W is the joint density of three i.i.d variates. What does this mean?
I had a similar problem and I was trying to solve this question based on reply (thank you so much!!) but im having a difficult time to do following question:
For Z distributed on R^3 with Z1, Z2, Z3 IID Z ~ exp(1)
If i have W = (Z1 ^2, Z2 ^2, Z1Z2) then how can I find expected value and variance?
Do I still use gamma distribution? I am so confused....
plz help me!!!
The variance/covariance matrix has in the position the covariance between Zi and Zj.
Note that the covariance between Z1 and Z1 is its variance.

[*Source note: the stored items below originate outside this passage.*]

(** The binary64 value nearest to [(-1)^negative * p / q], which is what a
    numeric literal [p/q] of a JSON text denotes ([q] a power of ten). *)
Definition of_ratio (negative : bool) (p q : N) : t :=
  if (p =? 0)%N then Finite negative 0 0
  else
    let zp := Z.of_N p in
    let zq := Z.of_N q in
    let quot (e : Z) := (zp * 2 ^ neg_part e / (zq * 2 ^ pos_part e))%Z in
    let e0 := (Z.log2 zp - Z.log2 zq - 52)%Z in
    let e1 := if (quot e0 <? 2 ^ 52)%Z then (e0 - 1)%Z else e0 in
    let e2 := Z.max e1 (-1074) in
    let m := round_half_even (zp * 2 ^ neg_part e2) (zq * 2 ^ pos_part e2) in
    let (m', e') := if (m =? 2 ^ 53)%Z then (2 ^ 52, e2 + 1)%Z else (m, e2) in
    if (971 <? e')%Z then Infinity negative else Finite negative (Z.to_N m') e'.

(** [x >= 10^21] for the non-negative value [m * 2^e]. *)
Definition at_least_1e21 (m : N) (e : Z) : bool :=
  (10 ^ 21 * 2 ^ neg_part e <=? Z.of_N m * 2 ^ pos_part e)%Z.

(** The integer [n] for which [n / 10^f - m * 2^e] is closest to zero, the
    larger one when there are two: step 11.a of [toFixed]. *)
Definition fixed_integer (f : nat) (m : N) (e : Z) : N :=
  let num := (Z.of_N m * 2 ^ pos_part e * 10 ^ Z.of_nat f)%Z in
  let den := (2 ^ neg_part e)%Z in
  Z.to_N ((2 * num + den) / (2 * den)).

Fixpoint zeros (n : nat) : string :=
  match n with
  | O => EmptyString
  | S n' => String "0" (zeros n')
  end.

(** Steps 11.b and 11.c of [toFixed]: the digits of [n], padded with zeros
    on the left to at least [f + 1] digits, with a point before the last
    [f] digits. *)
Definition fixed_digits (f : nat) (n : N) : string :=
  let m := JsString.decimal n in
  match f with
  | O => m
  | S _ =>
      let k := String.length m in
      let m' := if (k <=? f)%nat then zeros (f + 1 - k) ++ m else m in
      let k' := String.length m' in
      substring 0 (k' - f) m' ++ "." ++ substring (k' - f) f m'
  end.

(** Canonical mantissa and exponent of a positive binary64 value
    [m * 2^e]: the mantissa has 53 bits unless the value is subnormal,
    where the exponent is -1074. *)
Definition canonical (m : N) (e : Z) : Z * Z :=
  let zm := Z.of_N m in
  let ec := Z.max (e + Z.log2 zm - 52) (-1074) in
  ((zm * 2 ^ pos_part (e - ec) / 2 ^ neg_part (e - ec))%Z, ec).

(** Whether the decimal [s * 10^p] rounds to the canonical value
    [mc * 2^ec]: it lies between the midpoints to the two neighbouring
    values, a midpoint included when [mc] is even. *)
Definition rounds_to (mc ec s p : Z) : bool :=
  let u := (ec - 2)%Z in
  let lo := if (mc =? 2 ^ 52)%Z && (-1074 <? ec)%Z
            then (4 * mc - 1)%Z else (4 * mc - 2)%Z in
  let hi := (4 * mc + 2)%Z in
  let v := (s * 10 ^ pos_part p * 2 ^ neg_part u)%Z in
  let scale := (2 ^ pos_part u * 10 ^ neg_part p)%Z in
  if Z.even mc
  then (lo * scale <=? v)%Z && (v <=? hi * scale)%Z
  else (lo * scale <? v)%Z && (v <? hi * scale)%Z.

(** The multiple of [10^p] that rounds to [mc * 2^ec] and is nearest to
    it, if there is one; of two that are equally near, the even one. *)
Definition digits_at (mc ec p : Z) : option Z :=
  let u := (ec - 2)%Z in
  let x := (4 * mc * 2 ^ pos_part u * 10 ^ neg_part p)%Z in
  let d := (10 ^ pos_part p * 2 ^ neg_part u)%Z in
  let s1 := (x / d)%Z in
  let s2 := (s1 + 1)%Z in
  let ok1 := (0 <? s1)%Z && rounds_to mc ec s1 p in
  let ok2 := rounds_to mc ec s2 p in
  match ok1, ok2 with
  | true, true =>
      match (2 * (x mod d) ?= d)%Z with
      | Lt => Some s1
      | Gt => Some s2
      | Eq => Some (if Z.even s1 then s1 else s2)
      end
  | true, false => Some s1
  | false, true => Some s2
  | false, false => None
  end.

(** Step 5 of [Number::toString]: the shortest digit string [s] and the
    exponent [p] of its last digit with [s * 10^p] rounding to the value;
    [p] runs downwards, so the first hit has the fewest digits. *)
Fixpoint shortest (fuel : nat) (mc ec p : Z) : Z * Z :=
  match fuel with
  | O => ((mc * 5 ^ neg_part ec * 2 ^ pos_part ec)%Z, Z.min ec 0)
  | S fuel' =>
      match digits_at mc ec p with
      | Some s => (s, p)
      | None => shortest fuel' mc ec (p - 1)
      end
  end.

Definition shortest_digits (m : N) (e : Z) : Z * Z :=
  let (mc, ec) := canonical m e in
  let p_hi := ((Z.log2 (4 * mc + 2) + 1 + (ec - 2)) * 30103 / 100000 + 2)%Z in
  let p_lo := Z.min ec 0 in
  shortest (Z.to_nat (p_hi - p_lo)) mc ec p_hi.

(** Steps 6 to 12 of [Number::toString] for radix ten: [digits] are the
    [k] digits of [s] and [n = k + p]. *)
Definition format_digits (digits : string) (n : Z) : string :=
  let k := Z.of_nat (String.length digits) in
  if (-5 <=? n)%Z && (n <=? 21)%Z then
    if (k <=? n)%Z then digits ++ zeros (Z.to_nat (n - k))
    else if (0 <? n)%Z then
      substring 0 (Z.to_nat n) digits ++ "."
      ++ substring (Z.to_nat n) (Z.to_nat (k - n)) digits
    else "0." ++ zeros (Z.to_nat (- n)) ++ digits
  else
    let c := if (0 <=? n - 1)%Z then "+" else "-" in
    let ex := JsString.decimal (Z.to_N (Z.abs (n - 1))) in
    match digits with
    | String d EmptyString => String d EmptyString ++ "e" ++ c ++ ex
    | String d rest => String d EmptyString ++ "." ++ rest ++ "e" ++ c ++ ex
    | EmptyString => EmptyString
    end.

(** [Number::toString(x, 10)], which is also [ToString] of a number. *)
Definition toString (x : t) : string :=
  match x with
  | NaN => "NaN"
  | Infinity false => "Infinity"
  | Infinity true => "-Infinity"
  | Finite negative m e =>
      if (m =? 0)%N then "0"
      else
        let (s, p) := shortest_digits m e in
        let digits := JsString.decimal (Z.to_N s) in
        (if negative then "-" else "")
        ++ format_digits digits (Z.of_nat (String.length digits) + p)
  end.

(** [Number.prototype.toFixed(f)] for [0 <= f <= 100]. *)
Definition toFixed (f : nat) (x : t) : string :=
  match x with
  | Finite negative m e =>
      let s := if negative && negb (m =? 0)%N then "-" else "" in
      if at_least_1e21 m e then toString x
      else s ++ fixed_digits f (fixed_integer f m e)
  | _ => toString x
  end.

End JsNumber.

(** ** JSON values *)

Module Json.

#[local] Unset Elimination Schemes.

(** A value produced by [JSON.parse]; an object lists its own properties,
    each name once, in insertion order. *)
Inductive JsValue : Type :=
| JNull
| JBool (b : bool)
| JNum (x : JsNumber.t)
| JStr (s : string)
| JArr (items : list JsValue)
| JObj (fields : list (string * JsValue)).
#[local] Set Elimination Schemes.
(** * Badminton Match Scheduler: pairing, dispatch and match lifecycle

    A shallow embedding of the scheduling core of [app.js] (the global
    [state] object and the functions that mutate it), followed by the
    properties of the specification that were checked against it.

    Conventions of the embedding.
    - The global [state] object is the record [State], passed to and
      returned from every operation; an operation also returns the toast
      it shows, if any.
    - Match objects are shared between [state.matches],
      [state.matchQueue] and [state.currentMatches]; they live in a store
      ([objs]) and the three arrays hold references (indices) into it, so
      a mutation through one array is seen through the others exactly
      when they alias.
    - Player objects are only ever reached through [state.players], so
      the roster holds them by value and [state.players.find(...)]
      followed by a mutation is an in-place update of the first entry
      with that id.
    - JS numbers that the code uses as counters are [Z].
    - [saveToStorage()] and the render functions read [state] and do not
      change it; they are left out of the operations on [State]. They
      appear where they matter: in [doImport], whose [try] block they
      can leave through an exception, and in [reload], which reads back
      what [saveToStorage()] wrote.
    - [generateId()], [new Date().toISOString()] and [Math.random()] are
      oracles: fields of the class [Host], indexed by the number of
      earlier calls within the operation. *)

From stdpp Require Import gmap strings pretty list sorting.
From Stdlib Require Import ZArith Lia Ascii.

It's a 3 by 3 symmetric matrix, where you have the 3 variances down the diagonal and the covariances in the other positions.

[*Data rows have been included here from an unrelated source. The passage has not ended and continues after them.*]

Lemma convert_to_webp_confined `{External} image_path output_folder error_log
    p :
  p <> error_log -> p <> output_folder ->
  p <> webp_path image_path output_folder ->
  always (fun ev => touches p ev = false /\ appended p ev = None)
    (convert_to_webp image_path output_folder error_log).
Proof.
  intros Hlog Hfolder Hout. apply always_try_except.
  - eapply always_mono; [|by apply (convert_body_quiet _ _ p)].
    intros ev [Ht Ha]. split; [done | by apply not_append_appended].
  - intros e _. apply always_call. intros r. simpl. split; [done|].
    destruct r; [done|]. by rewrite decide_False.
Qed.

Lemma download_image_confined `{External} url folder_name error_log p :
  p <> error_log -> p <> save_path url folder_name ->
  always (fun ev => touches p ev = false /\ appended p ev = None)
    (download_image url folder_name error_log).
Proof.
  intros Hlog Hout. apply always_try_except.
  - eapply always_mono; [|by apply (download_body_quiet _ _ p)].
    intros ev [Ht Ha]. split; [done | by apply not_append_appended].
  - intros e _. apply always_call. intros r. simpl. split; [done|].
    destruct r; [done|]. by rewrite decide_False.
Qed.



(* --------------------------------------------------------------------- *)
(** ** One thread: the calls one after the other *)

Lemma first_pending_least l j i :
  first_pending l = Some j -> i < j -> l !! i <> Some Pending.
Proof.
  revert j i. induction l as [|f l IH]; intros j i; [done|].
  assert (forall j', first_pending l = Some j' -> j = S j' -> i < j ->
                     f <> Pending -> (f :: l) !! i <> Some Pending) as Hrest.
  { intros j' Hj' -> Hi Hf. destruct i as [|i]; simpl; [congruence|].
    apply (IH j'); [done | lia]. }
  simpl. destruct f.
  - intros [= <-] Hi. lia.
  - destruct (first_pending l) as [j'|]; [|done]. intros [= <-] Hi.
    by apply (Hrest j').
  - destruct (first_pending l) as [j'|]; [|done]. intros [= <-] Hi.
    by apply (Hrest j').
  - destruct (first_pending l) as [j'|]; [|done]. intros [= <-] Hi.
    by apply (Hrest j').
Qed.

Lemma one_after_another_snoc `{External} worker items d item fs :
  items !! d = Some item ->
  one_after_another worker (take (S d) items) fs
  = (exec (worker item) (one_after_another worker (take d items) fs)).1.2.
Proof.
  intros Hd. unfold one_after_another.
  by rewrite (take_S_r _ _ _ Hd), foldl_app.
Qed.

Section OneThread.
Context `{External}.
Variable worker : string -> prog unit.
Variable items : list string.
Variable progress : nat -> nat -> string.
Variable fs0 : gmap string node.

Local Abbreviation step := (step worker items 1 progress).
Local Abbreviation run := (run worker items 1 progress).
Local Abbreviation in_sequence := (in_sequence worker items fs0).

Lemma in_sequence_init : in_sequence (pool_init items fs0).
Proof.
  right. exists 0. split; [intros j Hj; lia|]. split.
  - intros j _. simpl. rewrite length_fmap. intros Hj.
    rewrite list_lookup_fmap. apply lookup_lt_is_Some in Hj as [item ->].
    done.
  - simpl. rewrite list_lookup_fmap. by destruct (items !! 0).
Qed.

Lemma in_sequence_step c s s' :
  length (futures s) = length items ->
  in_sequence s -> step c s = Some s' -> in_sequence s'.
Proof.
  intros Hlen [Hfault|(d & Hdone & Hrest & Hd)] Hstep.
  { left. destruct c as [|j|]; simpl in Hstep.
    - unfold step_start in Hstep. destruct (_ <? _)%Z; [|done].
      destruct (first_pending (futures s)) as [j|]; [|done]. simpl in Hstep.
      destruct (items !! j); [|done]. by injection Hstep as <-.
    - unfold step_work in Hstep.
      destruct (futures s !! j) as [[|p| |]|]; try done.
      destruct p as [a|e|X o k]; try (by injection Hstep as <-).
      destruct (handle o (files s)). by injection Hstep as <-.
    - unfold step_main in Hstep.
      destruct (pc s) as [i|e i [|m]|[|e]|r]; try done;
        try (by injection Hstep as <-).
      destruct (idle (futures s)); [|done]. by injection Hstep as <-. }
  assert (forall j p, futures s !! j = Some (Running p) -> j = d) as Hrun.
  { intros j p Hj. destruct (lt_eq_lt_dec j d) as [[Hlt| ->]|Hgt]; [|done|].
    - destruct (Hdone j Hlt) as [r Hr]. congruence.
    - rewrite Hrest in Hj; [done..|]. by eapply lookup_lt_Some. }
  destruct c as [|j|]; simpl in Hstep.
  - unfold step_start in Hstep.
    destruct (Z.ltb_spec (Z.of_nat (running_count (futures s))) 1) as [Hc|];
      [|done].
    destruct (first_pending (futures s)) as [j|] eqn:Hfirst; [|done].
    simpl in Hstep. destruct (items !! j) as [item|] eqn:Hitem; [|done].
    injection Hstep as <-.
    pose proof (first_pending_lookup _ _ Hfirst) as Hj.
    assert (j = d) as ->.
    { destruct (lt_eq_lt_dec j d) as [[Hlt| ->]|Hgt]; [|done|].
      - destruct (Hdone j Hlt) as [r Hr]. congruence.
      - exfalso. apply (first_pending_least _ _ d Hfirst Hgt).
        destruct (futures s !! d) as [[|p| |]|] eqn:Hfd; try done.
        + apply running_positive in Hfd. lia.
        + apply lookup_lt_Some in Hj. apply lookup_ge_None in Hfd. lia. }
    rewrite Hj in Hd. right. exists d. simpl.
    split; [|split].
    + intros j Hlt. rewrite list_lookup_insert_ne by lia. by apply Hdone.
    + intros j Hgt. rewrite length_insert. intros Hlt.
      rewrite list_lookup_insert_ne by lia. by apply Hrest.
    + rewrite list_lookup_insert_eq by (by eapply lookup_lt_Some).
      by rewrite (one_after_another_snoc _ _ _ _ _ Hitem), Hd.
  - unfold step_work in Hstep.
    destruct (futures s !! j) as [[|p| |]|] eqn:Hj; try done.
    pose proof (Hrun _ _ Hj) as ->. rewrite Hj in Hd.
    assert (forall f fs',
              fs' = one_after_another worker (take (S d) items) fs0 ->
              in_sequence {| futures := <[d := Finished f]> (futures s);
                             pc := pc s; completed := completed s;
                             stdout := stdout s; files := fs';
                             trace := trace s |}) as Hend.
    { intros f fs' Hfs. right. exists (S d). simpl. split; [|split].
      - intros j Hlt. destruct (decide (j = d)) as [->|Hne].
        + rewrite list_lookup_insert_eq by (by eapply lookup_lt_Some). eauto.
        + rewrite list_lookup_insert_ne by done. apply Hdone. lia.
      - intros j Hgt. rewrite length_insert. intros Hlt.
        rewrite list_lookup_insert_ne by lia. apply Hrest; lia.
      - rewrite list_lookup_insert_ne by lia.
        destruct (decide (S d < length (futures s))) as [Hlt|Hge].
        + by rewrite Hrest by lia.
        + by rewrite (proj2 (lookup_ge_None _ _)) by lia. }
    destruct p as [a|e|X o k].
    + injection Hstep as <-. by apply Hend.
    + injection Hstep as <-. by apply Hend.
    + destruct (handle o (files s)) as [r fs'] eqn:Hh. injection Hstep as <-.
      right. exists d. simpl. split; [|split].
      * intros j Hlt. rewrite list_lookup_insert_ne by lia. by apply Hdone.
      * intros j Hgt. rewrite length_insert. intros Hlt.
        rewrite list_lookup_insert_ne by lia. by apply Hrest.
      * rewrite list_lookup_insert_eq by (by eapply lookup_lt_Some).
        rewrite <- Hd. simpl. rewrite Hh.
        by destruct (exec (k r) fs') as [[? ?] ?].
  - unfold step_main in Hstep.
    destruct (pc s) as [i|e i [|m]|r|r] eqn:Hpc; try done.
    + destruct (futures s !! i) as [[|p|[|e]|]|]; try done;
        injection Hstep as <-; [right; by exists d | by left | right; by exists d].
    + injection Hstep as <-. by left.
    + injection Hstep as <-. by left.
    + destruct (idle (futures s)); [|done]. injection Hstep as <-.
      destruct r; [right; by exists d | by left].
Qed.

Lemma run_in_sequence sched : in_sequence (run sched (pool_init items fs0)).
Proof.
  assert (let s := run sched (pool_init items fs0) in
          length (futures s) = length items /\ in_sequence s) as Hs;
    [|by destruct Hs].
  apply (run_step_invariant worker items 1 progress
           (fun s => length (futures s) = length items /\ in_sequence s)).
  - intros c s s' [Hlen Hs] Hstep. split.
    + rewrite <- Hlen. eapply transition_length. by eapply step_transition.
    + by eapply in_sequence_step.
  - split; [apply length_fmap | apply in_sequence_init].
Qed.

(** When the [with] block is left without an exception, the file
    system is the one the calls lead to, made one after the other. *)
Lemma run_sequential sched :
  let s := run sched (pool_init items fs0) in
  pc s = Exited Returned ->
  files s = one_after_another worker items fs0.
Proof.
  intros s Hpc.
  destruct (run_counted worker items 1 progress sched fs0)
    as (Hlen & _ & Hdone & Hc). fold s in Hlen, Hdone, Hc.
  rewrite Hpc in Hc. destruct Hc as [Hall _]. rewrite Hall in Hdone.
  destruct (run_in_sequence sched) as [Hfault|(d & _ & _ & Hd)];
    fold s in Hfault || fold s in Hd.
  { by rewrite Hpc in Hfault. }
  destruct (decide (d < length items)) as [Hlt|Hge].
  { by rewrite (Hdone d Hlt) in Hd. }
  rewrite (proj2 (lookup_ge_None _ _)) in Hd by lia.
  by rewrite Hd, take_ge by lia.
Qed.

End OneThread.

Lemma with_executor_sequential `{External} sched worker items progress
    summary fs :
  let b := with_executor sched worker items 1 progress summary fs in
  b_outcome b = Some Returned ->
  b_submitted b = items /\
  files (b_pool b) = one_after_another worker items fs.
Proof.
  unfold with_executor. change (1 <=? 0)%Z with false. cbv iota.
  pose proof (run_sequential worker items progress fs sched) as Hs.
  simpl in Hs.
  destruct (pc (run worker items 1 progress sched (pool_init items fs)))
    as [| | |[|]]; simpl; try done.
  intros _. split; [done | by apply Hs].
Qed.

Thank you so much!!! so you mean that 3 by 3 symmetric matrix will look like
var (Z1^2) cov (Z1^2, Z2^2) cov (Z1^2, Z1Z2^2)
cov (Z2^2, Z1^2) var (Z2^2) cov (Z2^2, Z1Z2^2)

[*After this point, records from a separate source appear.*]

(** * FitnessTracker (exam1.py): a shallow embedding and its specification

    The program keeps an in-memory table of logged activities and one table
    of readings per health metric, and derives a weekly summary from the
    activity table.  The embedding follows [exam1.py] statement by statement:

    - a pandas [DataFrame] is the list of its rows, in index order;
      [pd.concat([a, b], ignore_index=True)] is list append;
    - the [health_metrics] dict is a [gmap string _];
    - Python numbers are exact rationals [Q] (rounding of binary floating
      point is not modelled);
    - [datetime.date.today()] is an argument [today] of the logging methods;
    - a pandas [Timestamp] of a date is the day ordinal of that date (the
      range limits of [Timestamp] are not modelled);
    - [print] appends an event to [stdout], carrying the values the printed
      line is formatted from; exceptions are values of [pyexn];
    - the methods run in the monad [Py] over the tracker and [stdout]. *)

From Stdlib Require Import ZArith QArith String Ascii Lia Sorted.
From stdpp Require Import base option list gmap strings.

(** ** Calendar: the part of Python's [datetime.date] the program uses *)

Module Calendar.
Local Open Scope Z_scope.

Record date := mkdate { year : Z; month : Z; day : Z }.

Definition is_leap (y : Z) : bool :=
  (y mod 4 =? 0) && (negb (y mod 100 =? 0) || (y mod 400 =? 0)).

Definition days_in_month (y m : Z) : Z :=
  match m with
  | 1 | 3 | 5 | 7 | 8 | 10 | 12 => 31
  | 4 | 6 | 9 | 11 => 30
  | 2 => if is_leap y then 29 else 28
  | _ => 0
  end.

(** A [datetime.date] object always satisfies this (MINYEAR = 1,
    MAXYEAR = 9999). *)
Definition valid_date (d : date) : bool :=
  (1 <=? year d) && (year d <=? 9999) &&
  (1 <=? month d) && (month d <=? 12) &&
  (1 <=? day d) && (day d <=? days_in_month (year d) (month d)).

Definition days_before_year (y : Z) : Z :=
  let y' := y - 1 in y' * 365 + y' / 4 - y' / 100 + y' / 400.

Definition days_before_month (y m : Z) : Z :=
  match m with
  | 1 => 0 | 2 => 31 | 3 => 59 | 4 => 90 | 5 => 120 | 6 => 151
  | 7 => 181 | 8 => 212 | 9 => 243 | 10 => 273 | 11 => 304 | 12 => 334
  | _ => -1
  end + (if (2 <? m) && is_leap y then 1 else 0).

(** [date.toordinal()]: 0001-01-01 is day 1. *)
Definition toordinal (d : date) : Z :=
  days_before_year (year d) + days_before_month (year d) (month d) + day d.

(** Weekday of a day ordinal, Monday = 0 ... Sunday = 6. *)
Definition weekday (ordinal : Z) : Z := (ordinal + 6) mod 7.

Definition ascii_of_digit (k : Z) : ascii := ascii_of_N (Z.to_N (48 + k)).

Definition digit_of_ascii (c : ascii) : option Z :=
  let n := Z.of_N (N_of_ascii c) in
  if (48 <=? n) && (n <=? 57) then Some (n - 48) else None.

Definition pad2 (n : Z) : string :=
  String (ascii_of_digit (n / 10)) (String (ascii_of_digit (n mod 10)) "").

Definition pad4 (n : Z) : string :=
  String (ascii_of_digit (n / 1000))
    (String (ascii_of_digit (n / 100 mod 10))
       (String (ascii_of_digit (n / 10 mod 10))
          (String (ascii_of_digit (n mod 10)) ""))).

(** [d.strftime("%Y-%m-%d")], with the year written on four digits. *)
Definition strftime (d : date) : string :=
  (pad4 (year d) ++ "-" ++ pad2 (month d) ++ "-" ++ pad2 (day d))%string.

(** Reading back a string of the shape [YYYY-MM-DD]. *)
Definition strptime (s : string) : option date :=
  match s with
  | String y1 (String y2 (String y3 (String y4 (String "-"
      (String m1 (String m2 (String "-" (String d1 (String d2 ""))))))))) =>
      y1 ← digit_of_ascii y1; y2 ← digit_of_ascii y2;
      y3 ← digit_of_ascii y3; y4 ← digit_of_ascii y4;
      m1 ← digit_of_ascii m1; m2 ← digit_of_ascii m2;
      d1 ← digit_of_ascii d1; d2 ← digit_of_ascii d2;
      let d := mkdate (1000 * y1 + 100 * y2 + 10 * y3 + y4)
                      (10 * m1 + m2) (10 * d1 + d2) in
      if valid_date d then Some d else None
  | _ => None
  end.

End Calendar.

(** ** Values, exceptions and the execution monad *)

Inductive pyexn :=
| KeyError (key : string)
| ValueError (arg : string)
| TypeError.

Inductive result (A : Type) :=
| Ok (a : A)
| Raise (e : pyexn).
Arguments Ok {A} a.
Arguments Raise {A} e.

(** A cell of a [Date] column: the text written by [strftime], or a pandas
    [Timestamp] at midnight, kept as the day ordinal of its date. *)
Inductive date_cell :=
| DateStr (s : string)
| DateTs (t : Z).

(** A numpy float result: a number or [nan]. *)
Inductive np_float :=
| Finite (q : Q)
| NaN.

(** ** The pandas and numpy operations the tracker calls *)

Module Pandas.

(** [pd.concat([a, b], ignore_index=True)] on frames with the same columns. *)
Definition concat {A : Type} (a b : list A) : list A := a ++ b.

(** [pd.to_datetime] on one cell.  Timestamps are kept; a string is parsed
    in the [%Y-%m-%d] shape (the only one this program writes), and any
    other string is rejected with [ValueError]. *)
Definition to_datetime_cell (c : date_cell) : result Z :=
  match c with
  | DateTs t => Ok t
  | DateStr s =>
      match Calendar.strptime s with
      | Some d => Ok (Calendar.toordinal d)
      | None => Raise (ValueError s)
      end
  end.

(** [pd.to_datetime] on a column: all cells converted, or the first error. *)
Fixpoint to_datetime (col : list date_cell) : result (list Z) :=
  match col with
  | [] => Ok []
  | c :: col' =>
      match to_datetime_cell c with
      | Raise e => Raise e
      | Ok t =>
          match to_datetime col' with
          | Raise e => Raise e
          | Ok ts => Ok (t :: ts)
          end
      end
  end.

cov (Z1Z2^2, Z1^2) cov (Z1Z2^2, Z2^2) var (Z1Z2^2)
but aren't they all 1s for var(Z1^2) and var(Z2^2) and even var(Z1Z2^2)??? in this case??? im not sure....T-T
False
Var(Z^2)=E(Z^4)-[E(Z^2)]^2
And it's easy, the moments of an exp(1) are : E[X^k]=k!
So Var(Z^2)=4!-2^2=24-4=20
For the covariance, we have for example cov(Z2^2,Z1^2)=0, because Z1 and Z2 are independent.
And you messed up some things : you're dealing with Z1Z2, not Z1Z2^2. I corrected it.